Result: TIE: 6.25x — EBITDA Coverage: 7.00x — Fixed Charge: 5.60x — Rating: AA

With $5M EBIT and $800K in interest, the TIE of 6.25x implies an AA credit rating. Even a 30% EBIT decline would keep the ratio at 4.38x (A-rated). The EBITDA-based coverage of 7.0x provides an even stronger view, as depreciation adds $600K of non-cash expense back.

Tips & Best Practices

  • TIE below 1.5x is a red flag — the company has minimal room for any earnings decline.
  • Compare TIE across periods (quarterly, annually) to identify trends — declining TIE may signal growing risk.
  • EBITDA coverage is a better proxy for cash flow coverage since D&A is a non-cash expense.
  • Fixed charge coverage is required for many loan covenants — it includes lease obligations beyond just interest.
  • Industry matters: capital-intensive industries (utilities, manufacturing) typically maintain lower TIE than tech companies.
  • Use the sensitivity analysis before signing loan covenants to ensure coverage survives realistic downside scenarios.

Measure Debt-Service Cushion

TIE is most useful when you want to know how many times EBIT covers interest in the current period. A higher ratio means more room for a downturn before debt service becomes strained.

Compare Cash-Flow Views

EBIT-based coverage is the standard lending metric, but EBITDA coverage can better reflect cash generation when depreciation is large.
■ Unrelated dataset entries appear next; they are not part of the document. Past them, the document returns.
Lemma delete_reaction_subject t s k u d :
  is_subject t d s ->
  run (delete_reaction t s k u) d
  = (match held t s u d with
     | [] => res_status 404 (msg "Реакция не найдена")
     | _ => res_json (msg "Реакция успешно удалена")
     end, without_pair t s u d)
  /\ sent (delete_reaction t s k u) d = [select_subject t s; delete_assignment t s u].
Proof.
  intros Hs. rewrite is_subject_filter in Hs.
  unfold delete_reaction, try_await. simpl. rewrite rows_length_0.
  destruct (filter _ (subjects t d)); [easy|]. simpl. rewrite rows_length_0.
  fold (held t s u d). fold (without_pair t s u d).
  now destruct (held t s u d).
Qed.

Lemma is_subject_dec t d s : {is_subject t d s} + {~ is_subject t d s}.
Proof. apply in_dec, Z.eq_dec. Qed.

Lemma is_kind_dec d k : {is_kind d k} + {~ is_kind d k}.
Proof.
  destruct (filter (fun r => r_id r =? k) (reactions d)) as [|r l] eqn:E.
  - right. rewrite is_kind_filter, E. auto.
  - left. rewrite is_kind_filter, E. discriminate.
Qed.

(** ** The invariant *)

Lemma held_other_type t t' s u rows d :
  t <> t' -> held t s u (set_assignments t' rows d) = held t s u d.
Proof. intros H. unfold held. now rewrite assignments_set_other. Qed.

Lemma filter_length_le {X : Type} (f : X -> bool) (l : list X) :
  (List.length (filter f l) <= List.length l)%nat.
Proof. induction l as [|a l IH]; simpl; [lia|]. destruct (f a); simpl; lia. Qed.

Lemma filter_comm {X : Type} (f g : X -> bool) (l : list X) :
  filter f (filter g l) = filter g (filter f l).
Proof.
  induction l as [|a l IH]; simpl; [reflexivity|].
  destruct (f a) eqn:Fa, (g a) eqn:Ga; simpl; rewrite ?Fa, ?Ga, IH; reflexivity.
Qed.

Lemma single_assignment_without_pair t s u d :
  single_assignment d -> single_assignment (without_pair t s u d).
Proof.
  intros H t' s' u'. unfold without_pair.
  destruct (subject_type_eq_dec t' t) as [->|Ht].
  - unfold held. rewrite assignments_set, filter_comm.
    etransitivity; [apply filter_length_le | apply (H t s' u')].
  - rewrite held_other_type by assumption. apply H.
Qed.

Lemma single_assignment_with_new_row t s u k d :
  held t s u d = [] -> single_assignment d -> single_assignment (with_new_row t s u k d).
Proof.
  intros Hh H t' s' u'. unfold with_new_row.
  destruct (subject_type_eq_dec t' t) as [->|Ht].
  - unfold held. rewrite assignments_set, filter_app, length_app. simpl.
    destruct (of_pair s' u' _) eqn:E; simpl.
    + unfold of_pair in E. simpl in E. apply andb_true_iff in E as [E1 E2].
      apply Z.eqb_eq in E1, E2. subst s' u'. unfold held in Hh. rewrite Hh. simpl. lia.
    + specialize (H t s' u'). unfold held in H. lia.
  - rewrite held_other_type by assumption. unfold held.
    rewrite assignments_set_id_seq. apply H.
Qed.

Lemma post_reaction_preserves t s k u d :
  is_user d u -> single_assignment d ->
  single_assignment (snd (run (post_reaction t s k u) d)).
Proof.
  intros Hu H.
  destruct (is_subject_dec t d s) as [Hs|Hs].
  2:{ now rewrite (proj1 (post_reaction_no_subject t s k u d Hs)). }
  destruct (is_kind_dec d k) as [Hk|Hk].
  2:{ now rewrite (proj1 (post_reaction_no_kind t s k u d Hs Hk)). }
  destruct (held t s u d) as [|row rest] eqn:Hh.
  - rewrite (proj1 (post_reaction_insert t s k u d Hs Hk Hu Hh)). simpl.
    now apply single_assignment_with_new_row.
  - destruct (Z.eq_dec (ar_reaction row) k) as [Hr|Hr].
    + now rewrite (proj1 (post_reaction_same_kind t s k u d row rest Hs Hk Hh Hr)).
    + rewrite (proj1 (post_reaction_replace t s k u d row rest Hs Hk Hu Hh Hr)). simpl.
      apply single_assignment_with_new_row; [apply held_without_pair|].
      now apply single_assignment_without_pair.
Qed.

Lemma delete_reaction_preserves t s k u d :
  single_assignment d -> single_assignment (snd (run (delete_reaction t s k u) d)).
Proof.
  intros H. destruct (is_subject_dec t d s) as [Hs|Hs].
  - rewrite (proj1 (delete_reaction_subject t s k u d Hs)). simpl.
    now apply single_assignment_without_pair.
  - now rewrite (delete_reaction_no_subject t s k u d Hs).
Qed.

Lemma handler_of_route op :
  exists t h req,
    handler_of op = route reactionSchemas_create (h t) req
    /\ (h = post_reaction \/ h = delete_reaction).
Proof.
  destruct op as [[] req|[] req].
  - exists Article, post_reaction, req. auto.
  - exists Comment, post_reaction, req. auto.
  - exists Article, delete_reaction, req. auto.
  - exists Comment, delete_reaction, req. auto.
Qed.

Lemma handler_preserves op d :
  single_assignment d -> single_assignment (snd (run (handler_of op) d)).
Proof.
  intros H. destruct (handler_of_route op) as (t & h & req & -> & Hh).
  destruct (route_cases (h t) req d) as [(u & k & Hacc)|Hsame].
  - rewrite (proj1 (route_accepted (h t) req d u k Hacc)).
    destruct Hacc as (_ & Hu & _). destruct Hh as [-> | ->].
    + now apply post_reaction_preserves.
    + now apply delete_reaction_preserves.
  - now rewrite Hsame.
Qed.

(** C1.  Reaction operations (assignReaction and removeReaction, on
    articles and on comments) served one after the other keep the
    invariant: started from a store in which every (subject type, subject,
    user) has at most one reaction row, the store after any sequence of them
    is again such a store. *)
Theorem reaction_operations_keep_single_assignment (ops : list operation) (d : database) :
  single_assignment d -> single_assignment (snd (serve ops d)).
Proof.
  revert d. induction ops as [|op ops IH]; intros d H; simpl; [exact H|].
  pose proof (handler_preserves op d H) as H'.
  destruct (run (handler_of op) d) as [answer d']. simpl in H'.
  specialize (IH d' H'). destruct (serve ops d') as [answers d'']. exact IH.
Qed.

(** ** The decision of [assignReaction] *)

Lemma handler_of_assign t req :
  handler_of (assignReaction t req) = route reactionSchemas_create (post_reaction t) req.
Proof. now destruct t. Qed.

Lemma handler_of_remove t req :
  handler_of (removeReaction t req) = route reactionSchemas_create (delete_reaction t) req.
Proof. now destruct t. Qed.









(** ** Statements PostgreSQL refuses *)

Lemma is_integer_spec n : is_integer n = true <-> in_integer n.
Proof. unfold is_integer, in_integer. rewrite andb_true_iff, !Z.leb_le. reflexivity. Qed.

Lemma is_integer_not n : ~ in_integer n -> is_integer n = false.
Proof. rewrite <- is_integer_spec. now destruct (is_integer n). Qed.




Lemma authenticateToken_unrefused req d userId :
  authorization req = token_of userId -> in_integer userId ->
  unrefused (authenticateToken req) d.
Proof.
  intros Ha Hu. apply is_integer_spec in Hu.
  unfold authenticateToken, try_await. rewrite Ha. cbn [unrefused exec fst snd].
  split; [unfold refused; cbn [parameters forallb]; now rewrite Hu|].
  now destruct (filter _ (users d)).
Qed.


Lemma post_reaction_unrefused t s k u d :
  in_integer s -> in_integer k -> in_integer u ->
  (is_subject t d s -> is_kind d k -> in_integer (id_seq t d)) ->
  unrefused (post_reaction t s k u) d.
Proof.
  intros Hs Hk Hu Hq. apply is_integer_spec in Hs, Hk, Hu.
  rewrite is_subject_filter, is_kind_filter in Hq.
  unfold post_reaction, try_await. cbn [unrefused exec fst snd].
  split; [unfold refused; cbn [parameters forallb]; now rewrite Hs|].
  rewrite rows_length_0.
  destruct (filter _ (subjects t d)) as [|x xs]; [exact I|]. cbn [unrefused exec fst snd].
  split; [unfold refused; cbn [parameters forallb]; now rewrite Hk|].
  rewrite rows_length_0.
  destruct (filter _ (reactions d)) as [|r rs] eqn:Er; [exact I|].
  assert (Hq' : is_integer (id_seq t d) = true)
    by (apply is_integer_spec, Hq; discriminate).
  assert (Hins : forall rows, refused (insert_assignment t s u k) (set_assignments t rows d)
                              = None).
  { intros rows. unfold refused. cbn [parameters forallb]. rewrite Hs, Hu, Hk. cbn [andb negb].
    replace (id_seq t (set_assignments t rows d)) with (id_seq t d) by now destruct t.
    now rewrite Hq'. }
  cbn [unrefused exec fst snd].
  split; [unfold refused; cbn [parameters forallb]; now rewrite Hs, Hu|].
  destruct (_ && _); [exact I|].
  destruct (0 <? _); cbn [unrefused].
  - split; [unfold refused; cbn [parameters forallb]; now rewrite Hs, Hu|].
    destruct (exec (delete_assignment t s u) d) as [[e|rows] d'] eqn:E;
      cbn [fst snd unrefused]; [exact I|].
    simpl in E. injection E as _ <-. split; [apply Hins|].
    destruct (exec (insert_assignment t s u k) _) as [[e|[|id ids]] d''];
      cbn [fst snd]; exact I.
  - split; [rewrite <- (set_assignments_same t d); apply Hins|].
    destruct (exec (insert_assignment t s u k) d) as [[e|[|id ids]] d''];
      cbn [fst snd]; exact I.
Qed.

Lemma delete_reaction_unrefused t s k u d :
  in_integer s -> in_integer u -> unrefused (delete_reaction t s k u) d.
Proof.
  intros Hs Hu. apply is_integer_spec in Hs, Hu.
  unfold delete_reaction, try_await. cbn [unrefused exec fst snd].
  split; [unfold refused; cbn [parameters forallb]; now rewrite Hs|].
  destruct (rows_length _ =? 0); [exact I|]. cbn [unrefused exec fst snd].
  split; [unfold refused; cbn [parameters forallb]; now rewrite Hs, Hu|].
  now destruct (rows_length _ =? 0).
Qed.




(** A kind id outside INTEGER, on a subject that is there: the SELECT of the
    kind is refused. *)
Lemma kind_out_of_range t s k u d :
  is_subject t d s -> in_integer s -> ~ in_integer k ->
  pg_run (post_reaction t s k u) d = (server_error, d).
Proof.
  intros Hsub Hs Hk. apply is_integer_spec in Hs. apply is_integer_not in Hk.
  rewrite is_subject_filter in Hsub.
  unfold post_reaction, try_await. cbn [pg_run].
  unfold pg_exec at 1, refused. cbn [parameters forallb]. rewrite Hs. cbn [andb negb exec].
  rewrite rows_length_0. destruct (filter _ (subjects t d)); [easy|]. cbn [pg_run].
  unfold pg_exec, refused. cbn [parameters forallb]. now rewrite Hk.
Qed.

(** ** [removeReaction] *)




(** C9.  Two removal requests of one user for one subject that name
    different (accepted, positive) kinds in their bodies are answered alike
    and leave the same store; when the subject exists and the user holds
    rows on it, the answer is Removed and the user holds none afterwards,
    whatever kind those rows have. *)
Theorem remove_reaction_ignores_kind t req1 req2 userId kind1 kind2 d :
  accepted d req1 userId kind1 ->
  accepted d req2 userId kind2 ->
  params_id req1 = params_id req2 ->
  run (handler_of (removeReaction t req1)) d = run (handler_of (removeReaction t req2)) d
  /\ (is_subject t d (params_id req1) ->
      held t (params_id req1) userId d <> [] ->
      fst (run (handler_of (removeReaction t req1)) d)
      = res_json (msg "Реакция успешно удалена")
      /\ held t (params_id req1) userId (snd (run (handler_of (removeReaction t req1)) d))
         = []).
Proof.
  intros H1 H2 Hp. rewrite !handler_of_remove.
  rewrite (proj1 (route_accepted _ req1 d userId kind1 H1)).
  rewrite (proj1 (route_accepted _ req2 d userId kind2 H2)).
  rewrite <- Hp. split.
  - reflexivity.
  - intros Hs Hh.
    rewrite (proj1 (delete_reaction_subject t (params_id req1) kind1 userId d Hs)).
    cbn [fst snd]. split; [now destruct (held t _ userId d) | apply held_without_pair].
Qed.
Fixed-charge coverage goes one step further by including lease obligations that also reduce flexibility.

Stress The Downside

A healthy-looking ratio can weaken quickly if revenue slips or interest expense rises. The sensitivity table helps show whether the business still clears common lending thresholds after a realistic earnings shock.

Sources & Methodology

Last updated:

Methodology

This page computes the classic times-interest-earned ratio by dividing EBIT by annual interest expense, then layers on EBITDA coverage and fixed-charge coverage views so the user can compare the pure operating-income version with broader debt-service pressure. It also shows how the ratio changes when EBIT is stressed up or down from the current base case.

The output is best used as a covenant and solvency screening aid rather than as a formal credit opinion. Different lenders can define coverage using adjusted EBITDA or additional fixed charges, so the result should be compared with the company's actual credit agreement language before it is treated as a binding threshold.

Sources

  • Beginners' Guide to Financial Statements (U.S. Securities and Exchange Commission) — SEC guide describing operating earnings and interest expense, the two main building blocks for TIE analysis.
  • What Are High-yield Corporate Bonds? (Investor.gov / U.S. Securities and Exchange Commission) — SEC investor bulletin giving context on debt risk, payment obligations, and covenant protections that make interest-coverage screening relevant.

Frequently Asked Questions

  • Generally: above 5x is very strong, 3-5x is adequate, 1.5-3x is thin, below 1.5x is concerning. However, acceptable levels vary by industry — stable industries like utilities may operate safely at 2-3x, while cyclical businesses should maintain 4x+ to survive downturns. Loan covenants typically require 2.0-3.0x minimum.